Will it be bottled milk? That is the price of class 1. yogurt? Class 2 price. Cheddar cheese? Class 3 price. Butter or powdered milk? Class 4. Traditionally, class 1 receives the highest price.
Do you know where your milk comes from? Photo: Sue Ogroki/AP Photo
There are 11 FMMOs that divide the country. FMMOs in Florida, the Southeast, and Appalachia are focused on Class 1, or bottled, milk. Other FMMOs, such as the Upper Midwest and Pacific Northwest, have more industrial products such as cheese and butter.
For the past few decades, farmers have generally received the lowest prices. Improvements in milk quality, milk production, transportation, refrigeration, and processing have all increased milk volume, extended shelf life, and made the product more available throughout the United States. The increased supply reduced competition among processing plants and lowered overall prices.
These production improvements have also increased production costs, including costs for cattle feed, farm labor, veterinary care, fuel, and equipment.
In 2022, researchers at the University of Tennessee compared the receiving price of milk in each region with key production costs: feed and labor. The results show why farms are struggling.
From 2005 to 2020, milk sales revenue per 100 pounds of milk produced ranged from $11.54 to $29.80, with an average price of $18.57. During the same period, the total cost to produce 100 pounds of milk ranged from $11.27 to $43.88, with an average cost of $25.80.
This means, on average, a cow producing 24,000 pounds of milk brought in about $4,457 in income. But producing that milk costs $6,192, meaning a loss for the dairy farmer.
More efficient farms can reduce production costs by improving cow health, fertility, and feed-to-milk conversion rates. Large farms and farmer groups (cooperatives such as Dairy Farmers of America) may also be able to take advantage of forward contracts for grain and future milk prices. Investments in precision technologies such as robotic milking systems, rotary parlors, and wearable health and reproductive technology can help reduce labor costs across farms.
Regardless of size, survival in the dairy industry requires passion, dedication, and careful business management.
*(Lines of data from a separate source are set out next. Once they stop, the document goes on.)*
(** * Dual-layer toll system: plate tracker and toll decision

    A shallow embedding of [src/license_plate/plate_tracker.py]
    (class [PlateTracker]) and of the decision logic of
    [src/integration/toll_system.py] (class [DualLayerTollSystem]) together
    with [LicensePlateRecognizer.verify_authorized_plate], followed by the
    properties proved about them. *)

From Stdlib Require Import ZArith QArith Reals Lra Ascii.
From stdpp Require Import gmap strings list.

(** ** Python dictionaries

    Both [PlateTracker.objects] and [PlateTracker.disappeared] are Python
    dictionaries keyed by object id.  A Python dictionary iterates in
    insertion order, and the tracker relies on that order (rows of the
    distance matrix follow [objects.values()]), so a dictionary is an
    association list: assigning an existing key keeps its position, a new
    key goes last, and deleting or reading an absent key raises [KeyError],
    which is [None] here. *)
Module Dict.

Definition dict (V : Type) : Type := list (nat * V).

Definition keys {V} (d : dict V) : list nat := d.*1.
Definition values {V} (d : dict V) : list V := d.*2.

Fixpoint getitem {V} (d : dict V) (k : nat) : option V :=
  match d with
  | [] => None
  | (k', v) :: d' => if decide (k' = k) then Some v else getitem d' k
  end.

Fixpoint setitem {V} (d : dict V) (k : nat) (v : V) : dict V :=
  match d with
  | [] => [(k, v)]
  | (k', v') :: d' =>
      if decide (k' = k) then (k, v) :: d' else (k', v') :: setitem d' k v
  end.

Fixpoint delitem {V} (d : dict V) (k : nat) : option (dict V) :=
  match d with
  | [] => None
  | (k', v') :: d' =>
      if decide (k' = k) then Some d' else cons (k', v') <$> delitem d' k
  end.

End Dict.

(** A [for] loop whose body may raise. *)
Fixpoint for_each {A S} (body : S → A → option S) (l : list A) (s : S) : option S :=
  match l with
  | [] => Some s
  | x :: l' => s' ← body s x; for_each body l' s'
  end.

(** ** The plate tracker *)
Module Tracker.
Import Dict.

(** A detection, as the recognizer emits it: [bbox] is [(x, y, w, h)] in
    integer pixels; [text] may be absent ([detection.get('text', '')]);
    [confidence] is carried but never read by the tracker. *)
Record Detection := {
  bbox : Z * Z * Z * Z;
  text : option string;
  confidence : Q
}.

(** The value stored under an object id in [objects].  The two deques are
    lists, oldest element first. *)
Record TrackedObject := {
  centroid : Z * Z;
  plate_text : string;
  track_history : list (Z * Z);
  confidence_history : list Q
}.

Record PlateTracker := {
  next_object_id : nat;
  objects : dict TrackedObject;
  disappeared : dict Z;
  max_disappeared : Z;
  max_distance : Z
}.

(** [PlateTracker(max_disappeared, max_distance)] *)
Definition init (max_disappeared max_distance : Z) : PlateTracker :=
  {| next_object_id := 0; objects := []; disappeared := [];
     max_disappeared := max_disappeared; max_distance := max_distance |}.

Definition set_objects (t : PlateTracker) (o : dict TrackedObject) : PlateTracker :=
  {| next_object_id := next_object_id t; objects := o;
     disappeared := disappeared t;
     max_disappeared := max_disappeared t; max_distance := max_distance t |}.

Definition set_disappeared (t : PlateTracker) (d : dict Z) : PlateTracker :=
  {| next_object_id := next_object_id t; objects := objects t;
     disappeared := d;
     max_disappeared := max_disappeared t; max_distance := max_distance t |}.

(** [deque(maxlen=n).append(x)]: the oldest element falls out when full. *)
Definition deque_append {A} (maxlen : nat) (q : list A) (x : A) : list A :=
  if decide (maxlen ≤ length q)%nat
  then drop (S (length q) - maxlen) (q ++ [x])
  else q ++ [x].

Definition register (t : PlateTracker) (c : Z * Z) (txt : string) : PlateTracker :=
  {| next_object_id := S (next_object_id t);
     objects := setitem (objects t) (next_object_id t)
                  {| centroid := c; plate_text := txt;
                     track_history := []; confidence_history := [] |};
     disappeared := setitem (disappeared t) (next_object_id t) 0%Z;
     max_disappeared := max_disappeared t; max_distance := max_distance t |}.

Definition deregister (t : PlateTracker) (object_id : nat) : option PlateTracker :=
  o ← delitem (objects t) object_id;
  d ← delitem (disappeared t) object_id;
  Some (set_disappeared (set_objects t o) d).

(** Body of the loop of the empty-detections branch. *)
Definition age (t : PlateTracker) (object_id : nat) : option PlateTracker :=
  n ← getitem (disappeared t) object_id;
  let t1 := set_disappeared t (setitem (disappeared t) object_id (n + 1)%Z) in
  n1 ← getitem (disappeared t1) object_id;
  if bool_decide (n1 > max_disappeared t1)%Z then deregister t1 object_id
  else Some t1.

(** *** Numbers

    Coordinates, box sizes and [max_distance] are Python integers, and the
    tracker computes on them with binary64 numbers ([w / 2.0],
    [np.linalg.norm]) and with numpy's 64-bit integers (the subtraction of
    the centroid arrays).  The definitions below compute on [Z], without
    rounding and without wrap-around.  They give what the code computes
    when the numbers are those of an image: below [2 ^ 20] in absolute
    value, which is [coord].  Then centroids stay below [2 ^ 21], their
    differences below [2 ^ 22] and the sums of squares below [2 ^ 45], so
    that every intermediate value is exact in binary64; and the square
    roots of two different such sums, or of such a sum and the square of
    an integer, are more than [2 ^ -25] apart, where binary64 numbers are
    at most [2 ^ -30] apart, so that the rounding of the square root
    changes no comparison.  Outside of this range the code rounds, wraps
    around or raises, which is not modelled: the properties that depend on
    a centroid or on a distance are stated under [in_range]. *)
Definition coord (z : Z) : bool := (Z.abs z <? 2 ^ 20)%Z.

Definition coords_point (p : Z * Z) : bool := coord p.1 && coord p.2.

Definition coords_bbox (d : Detection) : bool :=
  let '(x, y, w, h) := bbox d in coord x && coord y && coord w && coord h.

(** The threshold, the centroids of the tracked entities and the boxes of
    the detections of a cycle are in the range above. *)
Definition in_range (t : PlateTracker) (detections : list Detection) : bool :=
  coord (max_distance t)
  && forallb (λ o, coords_point (centroid o)) (values (objects t))
  && forallb coords_bbox detections.

(** [int(x + w / 2.0)]: on integers [x + w / 2.0] is exactly [(2x + w) / 2]
    and [int] truncates toward zero. *)
Definition centroid_of (d : Detection) : Z * Z :=
  let '(x, y, w, h) := bbox d in
  (Z.quot (2 * x + w) 2, Z.quot (2 * y + h) 2).

Definition text_of (d : Detection) : string := default EmptyString (text d).

(** *** The distance matrix

    [D = np.linalg.norm(objs[:, np.newaxis] - inputs, axis=2)] holds the
    Euclidean distances between integer centroids.  The code only compares
    entries of [D] with one another and with [max_distance]; in the range
    [in_range] both comparisons are decided by the squared distances, which
    are integers, so [D] holds the squared distances here and [exceeds] is
    the test [D[row, col] > self.max_distance] ([exceeds_euclidean] below
    relates it to the real square root; [sqdist_in_range],
    [sqrt_separated] and [exceeds_separated] give the bounds the range
    rests on). *)
Definition sqdist (p q : Z * Z) : Z :=
  ((p.1 - q.1) * (p.1 - q.1) + (p.2 - q.2) * (p.2 - q.2))%Z.

Definition distance_matrix (object_centroids input_centroids : list (Z * Z))
  : list (list Z) :=
  (λ p, sqdist p <$> input_centroids) <$> object_centroids.

Definition exceeds (d2 max_distance : Z) : bool :=
  (max_distance <? 0)%Z || (max_distance * max_distance <? d2)%Z.

(** One row of [D.min(axis=1)]. *)
Definition row_min (r : list Z) : Z :=
  match r with
  | [] => 0%Z
  | x :: r' => foldl Z.min x r'
  end.
(** * AiogramStorages: the FSM storages over SQLite and PostgreSQL

    A shallow embedding of [aiogram_storages.py]: the two storage classes
    [SQLiteStorage] and [PGStorage], the three tables they keep and the SQL
    statements they send, followed by the properties of the storage
    contract. *)

From Stdlib Require Import Ascii DecimalString DecimalZ.
From stdpp Require Import gmap strings list fin_maps.

Open Scope Z_scope.

(** ** Python values *)

(** The JSON-compatible values that travel through [jsonpickle]: [None],
    booleans, integers, floats, strings, lists and string-keyed
    dictionaries.  A dictionary keeps its insertion order, as the Python
    [dict] does.  A float is a finite one, given by the decimal number
    that Python writes for it: its sign, its digits and its exponent of
    ten.  JSON has no text for the infinities and for the values that are
    not numbers. *)
#[warnings="-register-all"]
Inductive value : Type :=
  | VNone
  | VBool (b : bool)
  | VInt (n : Z)
  | VFloat (negative : bool) (digits : N) (exponent : Z)
  | VStr (s : string)
  | VList (items : list value)
  | VDict (entries : list (string * value)).

Abbreviation dict := (list (string * value)).

(** Python truthiness, as tested by [if data:] and by [default or {}]. *)
Definition truthy (v : value) : bool :=
  match v with
  | VNone => false
  | VBool b => b
  | VInt n => negb (n =? 0)
  | VFloat _ digits _ => negb (N.eqb digits 0)
  | VStr s => negb (String.eqb s EmptyString)
  | VList items => match items with [] => false | _ :: _ => true end
  | VDict entries => match entries with [] => false | _ :: _ => true end
  end.

(** [a or b]. *)
Definition py_or (a b : value) : value := if truthy a then a else b.

(** [d[k] = v]: an existing key keeps its position, a new key goes last. *)
Fixpoint dict_setitem (d : dict) (k : string) (v : value) : dict :=
  match d with
  | [] => [(k, v)]
  | (k', v') :: rest =>
      if String.eqb k' k then (k', v) :: rest
      else (k', v') :: dict_setitem rest k v
  end.

(** [d.update(other)] for a mapping [other]: its items are assigned in
    order. *)
Definition dict_update (d other : dict) : dict :=
  fold_left (fun acc kv => dict_setitem acc kv.1 kv.2) other d.

(** ** The serializer

    [jsonpickle.encode] and [jsonpickle.decode] belong to a library outside
    the repository; the storages only pass values through them.  They are
    an interface here; [decode] fails on text that is not a serialized
    value. *)
Class Serializer : Type := {
  encode : value -> string;
  decode : string -> option value
}.

(** ** The framework's helpers *)

(** [BaseStorage.resolve_state] of the framework on the annotated type
    [Optional[AnyStr]]: [None] stays [None] and a string is returned as it
    is. *)
Definition resolve_state (state : option string) : option string :=
  match state with
  | None => None
  | Some s => Some s
  end.

(** ** The database *)

(** A table has the primary key ["user"], the column ["chat"] and one text
    column (["state"], ["data"] or ["bucket"]): a finite map from the user
    to the rest of the row.  A database maps the names of the tables that
    exist to their contents. *)
Abbreviation table := (gmap Z (Z * string)).
Abbreviation database := (gmap string table).

(** A row as the driver returns it for [SELECT *]: user, chat, text. *)
Definition row : Type := Z * Z * string.

Definition aiogram_state : string := "aiogram_state".
Definition aiogram_data : string := "aiogram_data".
Definition aiogram_bucket : string := "aiogram_bucket".

(** The exceptions that can reach the caller: a statement on a table that
    does not exist, a [NULL] for a [NOT NULL] column, text that
    [jsonpickle.decode] rejects, and a method call on a value that lacks
    the method. *)
Inductive error : Type :=
  | OperationalError (missing_table : string)
  | IntegrityError
  | DecodeError
  | AttributeError.

Inductive result (A : Type) : Type :=
  | Ok (a : A)
  | Raise (e : error).
Arguments Ok {A} a.
Arguments Raise {A} e.

Module SQL.

(** [CREATE TABLE IF NOT EXISTS name(...)]. *)
Definition create_table_if_not_exists (name : string) (db : database)
  : result database :=
  match db !! name with
  | Some _ => Ok db
  | None => Ok (<[name := ∅]> db)
  end.

(** [DROP TABLE name]. *)
Definition drop_table (name : string) (db : database) : result database :=
  match db !! name with
  | Some _ => Ok (delete name db)
  | None => Raise (OperationalError name)
  end.

(** What [INSERT ... ON CONFLICT ("user") DO UPDATE SET <text column>]
    does to the rows: a new user gets the row [(user, chat, text)]; the
    row of a user who has one keeps its chat and gets the text. *)
Definition upsert (user chat : Z) (text : string) (t : table) : table :=
  match t !! user with
  | None => <[user := (chat, text)]> t
  | Some (chat0, _) => <[user := (chat0, text)]> t
  end.

(** [INSERT INTO name VALUES(user, chat, text)
     ON CONFLICT ("user") DO UPDATE SET <text column> = text]. *)
Definition insert_on_conflict_update
    (name : string) (user chat : Z) (text : string) (db : database)
  : result database :=
  match db !! name with
  | None => Raise (OperationalError name)
  | Some t => Ok (<[name := upsert user chat text t]> db)
  end.

(** The rows that satisfy [WHERE "chat"=chat AND "user"=user]. *)
Definition matching (chat user : Z) (t : table) : table :=
  filter (fun r : Z * (Z * string) => r.2.1 = chat ∧ r.1 = user) t.

(** The rows that a [DELETE ... WHERE "chat"=chat AND "user"=user]
    leaves. *)
Definition remaining (chat user : Z) (t : table) : table :=
  filter (fun r : Z * (Z * string) => ¬ (r.2.1 = chat ∧ r.1 = user)) t.

(** [DELETE FROM name WHERE "chat"=chat AND "user"=user]. *)
Definition delete_where (name : string) (chat user : Z) (db : database)
  : result database :=
  match db !! name with
  | None => Raise (OperationalError name)
  | Some t => Ok (<[name := remaining chat user t]> db)
  end.

(** [SELECT <text column> FROM name WHERE "chat"=chat AND "user"=user]:
    the selected column of every matching row. *)
Definition select_where (name : string) (chat user : Z) (db : database)
  : result (list string) :=
  match db !! name with
  | None => Raise (OperationalError name)
  | Some t =>
      Ok ((fun r : Z * (Z * string) => r.2.2) <$>
            map_to_list (matching chat user t))
  end.

(** [SELECT * FROM name]. *)
Definition select_all (name : string) (db : database) : result (list row) :=
  match db !! name with
  | None => Raise (OperationalError name)
  | Some t =>
      Ok ((fun r : Z * (Z * string) => (r.1, r.2.1, r.2.2)) <$>
            map_to_list t)
  end.

End SQL.

(** ** The storage object

    [_db] tells whether the connection has been opened ([self._db] holds a
    connection); [backend] is the database that the path or the host
    designates. *)
Record storage : Type := Storage {
  _db : bool;
  backend : database
}.

(** [__init__]: a storage on the database [db], not yet connected. *)
Definition init (db : database) : storage := {| _db := false; backend := db |}.

(** Coroutines of a storage: they read and change the storage, and return
    or raise.  What a coroutine did before it raised stays done. *)
Definition M (A : Type) : Type := storage -> result A * storage.

Definition ret {A} (a : A) : M A := fun st => (Ok a, st).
Some regions have experienced higher losses than others, but this is primarily related to the way farmers are paid, i.e. the class of milk and the rising cost of production in the region. There are several insurance and hedging programs that can help farmers offset high production costs and unexpected price declines. Data shows that they can act as a safety net if farmers use them, but they do not solve the fundamental problem of costs exceeding income.
Passing the torch to future farmers
Why do some dairy farms still survive despite low milk prices and high production costs?
For many farmers, the answer is because it’s a family business and part of their tradition. 97% of U.S. dairy farms are family-owned.